Ao terminar esta reflexão sobre Cristo Rei,
lembremos que Deus escolheu a figura do rei para expressar o seu cuidado para
com seu povo, um cuidado carinhosamente descrito pelo profeta Ezequiel nestas
palavras: “Vou cuidar de minhas ovelhas e vou resgatá-las de todos os lugares
em que foram dispersadas num dia de nuvens e escuridão. Vou procurar a ovelha
perdida, reconduzir a extraviada, enfaixar a da perna quebrada, fortalecer a
doente, e vigiar a ovelha gorda e forte. Vou apascentá-las conforme o direito”
(Ez 34,12.16). Ao proclamarmos Jesus Cristo como Rei do Universo, nós
professamos a fé no Pai que confiou ao seu Filho o poder de redimir e salvar
todo ser humano, o poder de restaurar todas as coisas, de reconciliar tudo o
que está no céu e sobre a terra, realizando a paz, restabelecendo a justiça e
concedendo-lhes a vida eterna.
Oração: Senhor Deus, eu confio na
Tua justiça e no Teu julgamento sobre o mundo e sobre cada ser humano. Eu
acredito do Teu Reino, confiando e esperando na Tua promessa de criar novos
céus e uma nova terra onde habitará a justiça. Venha a nós o Teu Reino! Estende
sobre todo ser humano o Teu cuidado de Pai, especialmente sobre as pessoas que
ainda estão sob o domínio do mal e de todo tipo de injustiça e sofrimento.
Restaura todas as coisas em Teu Filho Jesus Cristo, Rei do Universo! Amém!

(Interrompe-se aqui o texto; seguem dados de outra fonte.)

Definition MessageInfo_from {V : Type} (dcc : DeserializedCacheChange V) : MessageInfo :=
  {| received_timestamp := Timestamp_ZERO;
     source_timestamp := dcc_source_timestamp dcc;
     mi_sequence_number := dcc_sequence_number dcc;
     publisher := dcc_writer_guid dcc;
     related_sample_identity := dcc_related_sample_identity dcc |}.

Inductive ServiceMapping := Basic | Enhanced | Cyclone.
#[export] Instance ServiceMapping_eq_dec : EqDecision ServiceMapping.
Proof. solve_decision. Defined.

(** ** service/wrappers.rs: the headers *)

Record BasicRequestHeader := { request_id : SampleIdentity; instance_name : str }.
Definition BasicRequestHeader_new (r : SampleIdentity) : BasicRequestHeader :=
  {| request_id := r; instance_name := [] |}.

Record BasicReplyHeader := {
  related_request_id : SampleIdentity;
  remote_exception_code : Z;
}.
Definition BasicReplyHeader_new (r : SampleIdentity) : BasicReplyHeader :=
  {| related_request_id := r; remote_exception_code := 0 |}.

Record CycloneHeader := {
  guid_second_half : list Z;
  sequence_number_high : Z;
  sequence_number_low : Z;
}.
Definition CycloneHeader_new (r : RmwRequestId) : CycloneHeader :=
  let sn := sequence_number r in
  {| guid_second_half := drop 8 (to_bytes (writer_guid r));
     sequence_number_high := high sn;
     sequence_number_low := low sn |}.

Context `{!CdrMessage BasicRequestHeader, !CdrMessage BasicReplyHeader,
          !CdrMessage CycloneHeader}.

Definition cyclone_unwrap {R : Type} `{!CdrMessage R} (serialized_message : list Z)
    (guid : GUID) (encoding : RepresentationIdentifier) :
    result ReadError (RmwRequestId * R) :=
  let bytes := serialized_message in
  '(header, header_size) ←
    (deserialize_from_cdr_with_rep_id bytes encoding : result ReadError (CycloneHeader * nat));
  if (length bytes <? header_size)%nat then Err (Deserialization "Service message too short")
  else
    let '(bytes, _header_bytes) := split_off header_size bytes in
    '(response, _) ← deserialize_from_cdr_with_rep_id bytes encoding;
    Ok ({| writer_guid := guid;
           sequence_number :=
             from_high_low (sequence_number_high header) (sequence_number_low header) |},
        response).

(** ** The typed wrappers *)

Record RequestWrapper := { rq_serialized_message : list Z; rq_encoding : RepresentationIdentifier }.
Definition RequestWrapper_from_bytes_and_ri (input_bytes : list Z)
    (encoding : RepresentationIdentifier) : RequestWrapper :=
  {| rq_serialized_message := input_bytes; rq_encoding := encoding |}.
Definition RequestWrapper_bytes (w : RequestWrapper) : list Z := rq_serialized_message w.

(** The request id of the Enhanced mapping, computed alike by the typed and the
    raw wrapper. *)
Definition enhanced_request_id (mi : MessageInfo) : RmwRequestId :=
  let rmw_req_id :=
    RmwRequestId_from (default (sample_identity mi) (related_sample_identity mi)) in
  if bool_decide (sequence_number rmw_req_id = SequenceNumber_UNKNOWN)
  then {| writer_guid := writer_guid rmw_req_id;
          sequence_number := si_sequence_number (sample_identity mi) |}
  else rmw_req_id.

Definition RequestWrapper_unwrap {R : Type} `{!CdrMessage R} (service_mapping : ServiceMapping)
    (mi : MessageInfo) (w : RequestWrapper) : result ReadError (RmwRequestId * R) :=
  match service_mapping with
  | Basic =>
      let bytes := rq_serialized_message w in
      '(header, header_size) ←
        (deserialize_from_cdr_with_rep_id bytes (rq_encoding w)
          : result ReadError (BasicRequestHeader * nat));
      if (length bytes <? header_size)%nat then Err (Deserialization "Service request too short")
      else
        let '(bytes, _header_bytes) := split_off header_size bytes in
        '(request, _) ← deserialize_from_cdr_with_rep_id bytes (rq_encoding w);
        Ok (RmwRequestId_from (request_id header), request)
  | Enhanced =>
      '(request, _) ← deserialize_from_cdr_with_rep_id (rq_serialized_message w) (rq_encoding w);
      Ok (enhanced_request_id mi, request)
  | Cyclone => cyclone_unwrap (rq_serialized_message w) (mi_writer_guid mi) (rq_encoding w)
  end.

Definition RequestWrapper_new {R : Type} `{!CdrMessage R} (service_mapping : ServiceMapping)
    (r_id : RmwRequestId) (encoding : RepresentationIdentifier) (request : R) :
    result (WriteError unit) RequestWrapper :=
  header ← match service_mapping with
           | Basic =>
               to_writer_with_rep_id (BasicRequestHeader_new (SampleIdentity_from r_id)) encoding
           | Enhanced => Ok []
           | Cyclone => to_writer_with_rep_id (CycloneHeader_new r_id) encoding
           end;
  body ← to_writer_with_rep_id request encoding;
  Ok {| rq_serialized_message := header ++ body; rq_encoding := encoding |}.

Record ResponseWrapper := {
  rs_serialized_message : list Z;
  rs_encoding : RepresentationIdentifier;
}.
Definition ResponseWrapper_from_bytes_and_ri (input_bytes : list Z)
    (encoding : RepresentationIdentifier) : ResponseWrapper :=
  {| rs_serialized_message := input_bytes; rs_encoding := encoding |}.
Definition ResponseWrapper_bytes (w : ResponseWrapper) : list Z := rs_serialized_message w.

Senhor Jesus Cristo, quero
submeter-me à Tua autoridade, ao Teu poder, ao Teu senhorio. Livra-me de perder
o medo de perder o céu. Quero estar consciente do meu julgamento diante de Ti.
Quero reconhecer-Te na pessoa do necessitado. Quero passar por este mundo
compadecendo-me e ajudando aqueles que precisam, jamais assumindo a atitude de
me desinteressar do sofrimento deles e de abandoná-los a si mesmos. Que a Tua
palavra continue a orientar a minha consciência diariamente, para que eu possa
estar confiante, diante de Ti, no momento do meu julgamento. Podes reinar, Senhor Jesus! O Teu poder Teu
povo sentirá! Reina, Senhor, neste lugar! Visita cada irmão, ó meu Senhor,
dá-lhe paz interior e razões pra Te louvar. Desfaz toda tristeza, incerteza e
desamor. Glorifica o Teu nome, ó meu Senhor! (Podes reinar).